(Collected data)
(* ===== verification/Rows.v ===== *)
(** * Rows of blocks (crates/tritium-format/src/rows.rs and the row half of q2_0.rs)

    A row of [K] trits is packed block by block, the last block padded with
    zero trits. The three row codecs of the source have one body each, differing
    only in the block functions they call; the bodies are written once here over
    a [BlockCodec], the promise a block format makes to its row wrapper, and
    instantiated at TQ2_0, TQ1_0 and Q2_0. *)

From S2P Require Import Prelude Core FormatBase TwoBit TQ2 TQ1 Q2.
From Stdlib Require Import ZArith Lia Bool.
From stdpp Require Import base list numbers.

#[local] Open Scope Z_scope.

Definition num_blocks (k : Z) : Z := div_ceil k QK_K.

(** A block format: its two functions, the pure encoder they implement, and the
    laws the row wrappers rely on. *)
Class BlockCodec := {
  bc_elems : Z;
  bc_bytes : Z;
  bc_pack : list Trit -> Z -> list Z -> res FormatError (list Z);
  bc_unpack : list Z -> list Trit -> res FormatError (list Trit * Z);
  bc_enc : list Trit -> Z -> list Z;
  bc_sizes : 0 < bc_bytes <= bc_elems /\ bc_elems <= 256;
  bc_pack_enc : forall trits scale out,
    zlen trits = bc_elems -> zlen out = bc_bytes -> bc_pack trits scale out = Ok (bc_enc trits scale);
  bc_enc_len : forall trits scale, zlen (bc_enc trits scale) = bc_bytes;
  bc_unpack_enc : forall trits scale buf,
    zlen trits = bc_elems -> zlen buf = bc_elems -> is_u16 scale ->
    bc_unpack (bc_enc trits scale) buf = Ok (trits, scale);
  bc_unpack_safe : forall block buf,
    zlen block = bc_bytes -> zlen buf = bc_elems -> returns (bc_unpack block buf);
  bc_unpack_len : forall block buf trits scale,
    zlen block = bc_bytes -> zlen buf = bc_elems ->
    bc_unpack block buf = Ok (trits, scale) -> zlen trits = bc_elems
}.

(** A format in which every accepted block is the encoding of what it decodes to. *)
Class CanonicalCodec (C : BlockCodec) := {
  bc_canonical : forall block buf trits scale,
    zlen block = bc_bytes -> zlen buf = bc_elems -> bytes_ok block ->
    bc_unpack block buf = Ok (trits, scale) -> bc_enc trits scale = block /\ is_u16 scale
}.

Section rows.
Context (C : BlockCodec).

Definition check_row (k : Z) (scales : list Z) (out_len : Z) : res FormatError Z :=
  let nb := div_ceil k bc_elems in
  if negb (zlen scales =? nb) then Err (WrongBlockLen nb (zlen scales)) else
  let* expected := mul_usize nb bc_bytes in
  if negb (out_len =? expected) then Err (WrongBlockLen expected out_len) else
  Ok nb.

(** The scratch block and the output after block [i] of a pack. *)
Definition pack_row_step (trits : list Trit) (i : Z) (scale : Z) (st : list Trit * list Z)
  : res FormatError (list Trit * list Z) :=
  let '(block, out) := st in
  let k := zlen trits in
  let start := i * bc_elems in
  let end_ := Z.min (start + bc_elems) k in
  let* n := sub_usize end_ start in
  let* src := slice trits start end_ in
  let* block := write_slice block 0 src in
  let* block := write_slice block n (vec ZERO (bc_elems - n)) in
  let bo := i * bc_bytes in
  let* cell := slice out bo (bo + bc_bytes) in
  let* cell := bc_pack block scale cell in
  let* out := write_slice out bo cell in
  Ok (block, out).

Definition pack_row (trits : list Trit) (scales out : list Z) : res FormatError (list Z) :=
  let k := zlen trits in
  let* _ := check_row k scales (zlen out) in
  let* st := for_enum 0 scales (pack_row_step trits) (vec ZERO bc_elems, out) in
  Ok (snd st).

Definition unpack_row_step (packed : list Z) (k : Z) (i : Z)
    (st : list Trit * list Trit * list Z) : res FormatError (list Trit * list Trit * list Z) :=
  let '(block, trits_out, scales_out) := st in
  let bo := i * bc_bytes in
  let* cell := slice packed bo (bo + bc_bytes) in
  let* (block, scale) := bc_unpack cell block in
  let* scales_out := upd scales_out i scale in
  let start := i * bc_elems in
  let end_ := Z.min (start + bc_elems) k in
  let* n := sub_usize end_ start in
  let* src := slice block 0 n in
  let* trits_out := write_slice trits_out start src in
  Ok (block, trits_out, scales_out).

Definition unpack_row (packed : list Z) (trits_out : list Trit) (scales_out : list Z)
  : res FormatError (list Trit * list Z) :=
  let k := zlen trits_out in
  let* _ := check_row k scales_out (zlen packed) in
  let* st := for_range 0 (zlen scales_out) (unpack_row_step packed k)
    (vec ZERO bc_elems, trits_out, scales_out) in
  let '(_, trits_out, scales_out) := st in
  Ok (trits_out, scales_out).

(** * The packed form of a row *)

(** Block [i] of a row: its trits, with zeros past the end. *)
Definition row_block (trits : list Trit) (i : Z) : list Trit :=
  tabulate bc_elems (fun j => tget trits (i * bc_elems + j)).

(** The concatenated encodings of the blocks. *)
Definition enc_row (trits : list Trit) (scales : list Z) : list Z :=
  blocks (zlen scales) (fun i => bc_enc (row_block trits i) (bget scales i)).

Lemma zlen_row_block trits i : zlen (row_block trits i) = bc_elems.
Proof. unfold row_block. autorewrite with zlen. pose proof bc_sizes. lia. Qed.

Lemma zlen_enc_row trits scales : zlen (enc_row trits scales) = zlen scales * bc_bytes.
Proof. apply zlen_blocks; [auto with rust|]. intros i Hi. apply bc_enc_len. Qed.

Lemma check_row_Ok k scales len :
  0 <= k <= isize_max -> zlen scales = div_ceil k bc_elems -> len = zlen scales * bc_bytes ->
  check_row k scales len = Ok (zlen scales).
Proof.
  intros Hk Hs ->. unfold check_row. rewrite <- Hs, Z.eqb_refl. cbn [negb].
  destruct (@bc_sizes C) as [Hb He]. pose proof (div_ceil_bounds k (@bc_elems C) ltac:(lia)) as Hd.
  rewrite <- Hs in Hd. pose proof (zlen_nonneg scales).
  assert (zlen scales * bc_bytes <= k + bc_elems) by nia.
  unfold mul_usize, checked_mul, usize_max. unfold isize_max in *.
  replace (_ <=? _) with true by lia. cbn [bind unwrap]. by rewrite Z.eqb_refl.
Qed.

(** Row, block and cell indices of a row of [k] trits. *)
Lemma row_bounds k i nb :
  0 <= k -> nb = div_ceil k bc_elems -> 0 <= i < nb ->
  0 <= i * bc_elems < k /\ i * bc_elems < Z.min (i * bc_elems + bc_elems) k <= k.
Proof.
  intros Hk -> Hi. destruct (@bc_sizes C) as [Hb He].
  pose proof (div_ceil_bounds k (@bc_elems C) ltac:(lia)) as Hd. nia.
Qed.

Lemma pack_row_step_Ok trits i scale block out nb :
  nb = div_ceil (zlen trits) bc_elems -> 0 <= i < nb ->
  zlen block = bc_elems -> zlen out = nb * bc_bytes ->
  pack_row_step trits i scale (block, out) =
    Ok (row_block trits i, splice out (i * bc_bytes) (bc_enc (row_block trits i) scale)).
Proof.
  intros Hnb Hi Hblk Hout. destruct (@bc_sizes C) as [Hb He].
  destruct (row_bounds (zlen trits) i nb) as [H0 H1]; [auto with rust|done|done|].
  unfold pack_row_step. set (e := Z.min (i * bc_elems + bc_elems) (zlen trits)) in *.
  unfold sub_usize, checked_sub. replace (i * bc_elems <=? e) with true by lia. cbn [bind unwrap].
  rewrite slice_Ok by lia. cbn [bind].
  assert (Hsrc : zlen (sub trits (i * bc_elems) e) = e - i * bc_elems) by (rewrite zlen_sub; lia).
  rewrite write_slice_Ok by lia. cbn [bind].
  rewrite write_slice_Ok by (rewrite ?zlen_splice; autorewrite with zlen; lia). cbn [bind].
  match goal with |- context [bc_pack ?b scale] => assert (Hbl : b = row_block trits i) end.
  { apply list_eq_Z; [rewrite zlen_row_block, !zlen_splice; autorewrite with zlen;
      rewrite ?zlen_splice; lia|].
    rewrite !zlen_splice; autorewrite with zlen; rewrite ?zlen_splice; try lia.
    intros j Hj. unfold row_block. rewrite lookup_tabulate by lia.
    rewrite lookup_splice by (rewrite ?zlen_splice; autorewrite with zlen; lia).
    autorewrite with zlen. rewrite Hblk in Hj. unfold tget.
    destruct (Z.leb_spec (e - i * bc_elems) j).
    - replace (j <? _) with true by lia. cbn [andb]. rewrite lookup_vec by lia.
      rewrite lookup_ge_None_2; [done|]. unfold zlen in *. lia.
    - cbn [andb]. rewrite lookup_splice by lia. rewrite Hsrc.
      replace ((0 <=? j) && (j <? 0 + (e - i * bc_elems))) with true by lia.
      rewrite lookup_sub by lia. rewrite Z.sub_0_r.
      by destruct (lookup_Z trits (i * bc_elems + j)) as [t ->]; [lia|]. }
  rewrite Hbl. rewrite slice_Ok by nia. cbn [bind].
  rewrite bc_pack_enc by (rewrite ?zlen_row_block, ?zlen_sub; nia). cbn [bind].
  rewrite write_slice_Ok by (rewrite ?bc_enc_len; nia). done.
Qed.

Lemma pack_row_Ok trits scales out :
  zlen trits <= isize_max -> zlen scales = div_ceil (zlen trits) bc_elems ->
  zlen out = zlen scales * bc_bytes ->
  pack_row trits scales out = Ok (enc_row trits scales).
Proof.
  intros Hk Hs Ho. destruct (@bc_sizes C) as [Hb He]. unfold pack_row.
  rewrite check_row_Ok by (auto using zlen_nonneg). cbn [bind].
  set (enc := fun i => bc_enc (row_block trits i) (bget scales i)).
  destruct (for_enum_inv
    (fun i st => zlen (fst st) = bc_elems /\ zlen (snd st) = zlen scales * bc_bytes /\
       forall r, 0 <= r < i -> sub (snd st) (r * bc_bytes) ((r + 1) * bc_bytes) = enc r)
    (pack_row_step trits) scales 0 (vec ZERO bc_elems, out)) as ([blk o] & -> & _ & Ho' & Henc).
  - simpl. split; [autorewrite with zlen; lia|]. split; [done|]. intros r Hr. lia.
  - intros i s [blk o] Hi Hsi (Hblk & Ho' & Henc). simpl in Hblk, Ho', Henc.
    rewrite Z.sub_0_r in Hsi. pose proof (lookup_Z_lt scales i s Hi Hsi) as Hlt.
    rewrite (pack_row_step_Ok trits i s blk o (zlen scales)) by (done || lia).
    eexists. split; [done|]. simpl.
    split; [apply zlen_row_block|]. split; [rewrite zlen_splice; rewrite ?bc_enc_len; nia|].
    intros r Hr. assert (Hlen : zlen (bc_enc (row_block trits i) s) = bc_bytes) by apply bc_enc_len.
    destruct (Z.eqb_spec r i) as [->|Hne].
    + rewrite sub_splice_same by nia. unfold enc, bget. by rewrite Hsi.
    + rewrite sub_splice_before by nia. apply Henc. lia.
  - cbn [bind snd]. f_equal. rewrite Z.add_0_l in Henc.
    apply (blocks_eq o (zlen scales) bc_bytes enc); [auto with rust|lia|done|done].
Qed.

(** One step of an unpack whose block decodes. *)
Lemma unpack_row_step_Ok packed k i block trits scales nb blk scale :
  0 <= k -> nb = div_ceil k bc_elems -> 0 <= i < nb ->
  zlen packed = nb * bc_bytes -> zlen trits = k -> zlen scales = nb -> zlen blk = bc_elems ->
  bc_unpack (sub packed (i * bc_bytes) ((i + 1) * bc_bytes)) block = Ok (blk, scale) ->
  unpack_row_step packed k i (block, trits, scales) =
    Ok (blk, splice trits (i * bc_elems)
               (sub blk 0 (Z.min (i * bc_elems + bc_elems) k - i * bc_elems)),
        <[Z.to_nat i := scale]> scales).
Proof.
  intros Hk Hnb Hi Hp Ht Hs Hblk Hun. destruct (@bc_sizes C) as [Hb He].
  destruct (row_bounds k i nb) as [H0 H1]; [done..|].
  unfold unpack_row_step. rewrite slice_Ok by nia. cbn [bind].
  replace (i * bc_bytes + bc_bytes) with ((i + 1) * bc_bytes) by lia.
  rewrite Hun. cbn [bind]. rewrite upd_Ok by lia. cbn [bind].
  set (e := Z.min (i * bc_elems + bc_elems) k) in *.
  unfold sub_usize, checked_sub. replace (i * bc_elems <=? e) with true by lia. cbn [bind unwrap].
  rewrite slice_Ok by lia. cbn [bind].
  rewrite write_slice_Ok by (rewrite ?zlen_sub; lia). done.
Qed.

Exercise requirements -> Check the entries above for the word "cell" and copy every line where it turns up.

Finished exercise ->
  let* cell := slice out bo (bo + bc_bytes) in
  let* cell := bc_pack block scale cell in
  let* out := write_slice out bo cell in
  let* cell := slice packed bo (bo + bc_bytes) in
  let* (block, scale) := bc_unpack cell block in
(** Row, block and cell indices of a row of [k] trits. *)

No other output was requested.